WHAT YOU SHOULD DO ▸
Scan the lines below; pull out those with "mkConfig".

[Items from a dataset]
▼▼▼
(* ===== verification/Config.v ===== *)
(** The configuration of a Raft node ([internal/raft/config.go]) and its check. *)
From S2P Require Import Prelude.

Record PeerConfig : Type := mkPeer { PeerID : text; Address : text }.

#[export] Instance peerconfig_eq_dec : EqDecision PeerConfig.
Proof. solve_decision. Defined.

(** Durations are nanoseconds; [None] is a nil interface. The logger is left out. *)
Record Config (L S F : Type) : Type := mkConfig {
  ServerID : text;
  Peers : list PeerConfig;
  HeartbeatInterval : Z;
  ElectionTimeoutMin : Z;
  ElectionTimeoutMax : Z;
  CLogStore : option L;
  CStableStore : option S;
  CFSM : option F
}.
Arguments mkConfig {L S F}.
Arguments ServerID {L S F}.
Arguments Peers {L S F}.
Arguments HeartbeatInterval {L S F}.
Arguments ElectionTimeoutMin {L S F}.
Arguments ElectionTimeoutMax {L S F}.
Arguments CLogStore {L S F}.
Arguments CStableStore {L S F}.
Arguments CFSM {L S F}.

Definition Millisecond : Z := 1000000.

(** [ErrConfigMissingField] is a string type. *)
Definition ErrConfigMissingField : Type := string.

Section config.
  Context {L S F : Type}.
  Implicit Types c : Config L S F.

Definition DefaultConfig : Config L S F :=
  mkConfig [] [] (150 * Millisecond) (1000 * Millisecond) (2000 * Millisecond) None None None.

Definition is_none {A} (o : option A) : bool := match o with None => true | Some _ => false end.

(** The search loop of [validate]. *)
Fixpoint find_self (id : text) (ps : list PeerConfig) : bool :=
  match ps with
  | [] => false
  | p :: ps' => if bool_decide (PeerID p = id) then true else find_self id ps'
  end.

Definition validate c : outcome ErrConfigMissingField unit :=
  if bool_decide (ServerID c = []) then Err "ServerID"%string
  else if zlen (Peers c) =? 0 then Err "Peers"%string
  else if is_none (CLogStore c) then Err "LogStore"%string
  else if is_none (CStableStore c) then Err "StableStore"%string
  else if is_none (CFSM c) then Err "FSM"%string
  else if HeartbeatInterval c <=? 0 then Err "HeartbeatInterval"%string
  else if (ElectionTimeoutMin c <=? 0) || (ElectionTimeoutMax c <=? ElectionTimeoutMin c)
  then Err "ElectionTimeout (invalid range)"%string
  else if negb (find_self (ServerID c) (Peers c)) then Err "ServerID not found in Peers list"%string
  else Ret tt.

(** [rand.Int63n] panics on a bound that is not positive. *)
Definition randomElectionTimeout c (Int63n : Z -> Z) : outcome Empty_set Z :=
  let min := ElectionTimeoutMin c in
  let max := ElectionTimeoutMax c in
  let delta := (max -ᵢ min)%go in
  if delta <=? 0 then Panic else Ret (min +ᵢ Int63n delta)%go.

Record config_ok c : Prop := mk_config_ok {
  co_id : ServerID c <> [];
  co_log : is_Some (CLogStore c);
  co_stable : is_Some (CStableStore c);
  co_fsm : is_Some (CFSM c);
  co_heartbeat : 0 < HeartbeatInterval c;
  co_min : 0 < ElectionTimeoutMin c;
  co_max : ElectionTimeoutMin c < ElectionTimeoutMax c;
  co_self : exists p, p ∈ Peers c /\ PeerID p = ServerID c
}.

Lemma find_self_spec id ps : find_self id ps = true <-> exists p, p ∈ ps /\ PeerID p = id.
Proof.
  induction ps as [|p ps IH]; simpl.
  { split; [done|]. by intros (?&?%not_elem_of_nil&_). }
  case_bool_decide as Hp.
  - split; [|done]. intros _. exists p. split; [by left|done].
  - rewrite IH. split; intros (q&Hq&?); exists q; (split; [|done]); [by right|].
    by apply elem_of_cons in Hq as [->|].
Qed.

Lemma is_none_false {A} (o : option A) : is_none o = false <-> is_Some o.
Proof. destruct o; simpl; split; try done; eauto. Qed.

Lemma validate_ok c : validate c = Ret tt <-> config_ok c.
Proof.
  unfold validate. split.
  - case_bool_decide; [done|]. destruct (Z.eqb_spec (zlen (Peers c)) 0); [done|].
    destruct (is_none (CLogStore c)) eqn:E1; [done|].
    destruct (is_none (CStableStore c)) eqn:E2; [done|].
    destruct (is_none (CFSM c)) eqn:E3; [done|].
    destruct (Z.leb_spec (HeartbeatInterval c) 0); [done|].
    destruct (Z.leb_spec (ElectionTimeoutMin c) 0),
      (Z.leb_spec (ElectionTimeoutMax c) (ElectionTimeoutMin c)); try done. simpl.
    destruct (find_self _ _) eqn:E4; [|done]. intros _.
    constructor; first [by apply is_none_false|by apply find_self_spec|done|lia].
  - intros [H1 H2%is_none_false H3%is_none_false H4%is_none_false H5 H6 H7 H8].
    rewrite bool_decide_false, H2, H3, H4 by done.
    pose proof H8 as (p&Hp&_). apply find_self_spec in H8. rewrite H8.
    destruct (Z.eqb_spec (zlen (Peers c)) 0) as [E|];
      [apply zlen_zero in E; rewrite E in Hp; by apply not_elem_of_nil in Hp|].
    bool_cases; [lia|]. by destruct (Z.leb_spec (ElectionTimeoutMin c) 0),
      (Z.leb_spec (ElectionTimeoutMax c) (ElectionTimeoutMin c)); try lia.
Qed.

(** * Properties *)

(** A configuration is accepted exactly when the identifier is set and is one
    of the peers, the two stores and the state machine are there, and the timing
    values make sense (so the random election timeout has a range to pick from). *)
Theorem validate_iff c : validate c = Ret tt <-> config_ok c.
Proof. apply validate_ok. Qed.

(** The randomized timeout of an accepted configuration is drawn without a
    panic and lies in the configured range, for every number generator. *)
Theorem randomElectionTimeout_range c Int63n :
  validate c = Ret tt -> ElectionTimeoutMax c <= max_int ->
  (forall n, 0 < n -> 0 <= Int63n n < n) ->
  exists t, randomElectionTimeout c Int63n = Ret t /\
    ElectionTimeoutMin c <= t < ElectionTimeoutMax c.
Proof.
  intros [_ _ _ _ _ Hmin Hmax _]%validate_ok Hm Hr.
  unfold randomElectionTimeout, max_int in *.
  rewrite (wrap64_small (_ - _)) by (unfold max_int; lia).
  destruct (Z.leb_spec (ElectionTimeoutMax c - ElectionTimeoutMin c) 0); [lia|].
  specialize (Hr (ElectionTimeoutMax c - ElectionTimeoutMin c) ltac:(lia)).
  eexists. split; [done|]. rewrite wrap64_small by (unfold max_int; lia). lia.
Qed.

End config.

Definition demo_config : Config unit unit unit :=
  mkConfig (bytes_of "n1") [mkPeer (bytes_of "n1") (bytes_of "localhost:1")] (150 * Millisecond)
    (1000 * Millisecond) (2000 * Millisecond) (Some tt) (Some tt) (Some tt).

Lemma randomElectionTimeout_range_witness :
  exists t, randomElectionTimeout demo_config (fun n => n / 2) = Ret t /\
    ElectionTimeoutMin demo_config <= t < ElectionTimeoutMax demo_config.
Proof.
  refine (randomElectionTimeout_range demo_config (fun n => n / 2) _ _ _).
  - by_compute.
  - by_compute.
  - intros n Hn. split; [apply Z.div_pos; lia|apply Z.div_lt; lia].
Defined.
▲▲▲
TASK RESPONSE ▸
Record Config (L S F : Type) : Type := mkConfig {
Arguments mkConfig {L S F}.
  mkConfig [] [] (150 * Millisecond) (1000 * Millisecond) (2000 * Millisecond) None None None.
  mkConfig (bytes_of "n1") [mkPeer (bytes_of "n1") (bytes_of "localhost:1")] (150 * Millisecond)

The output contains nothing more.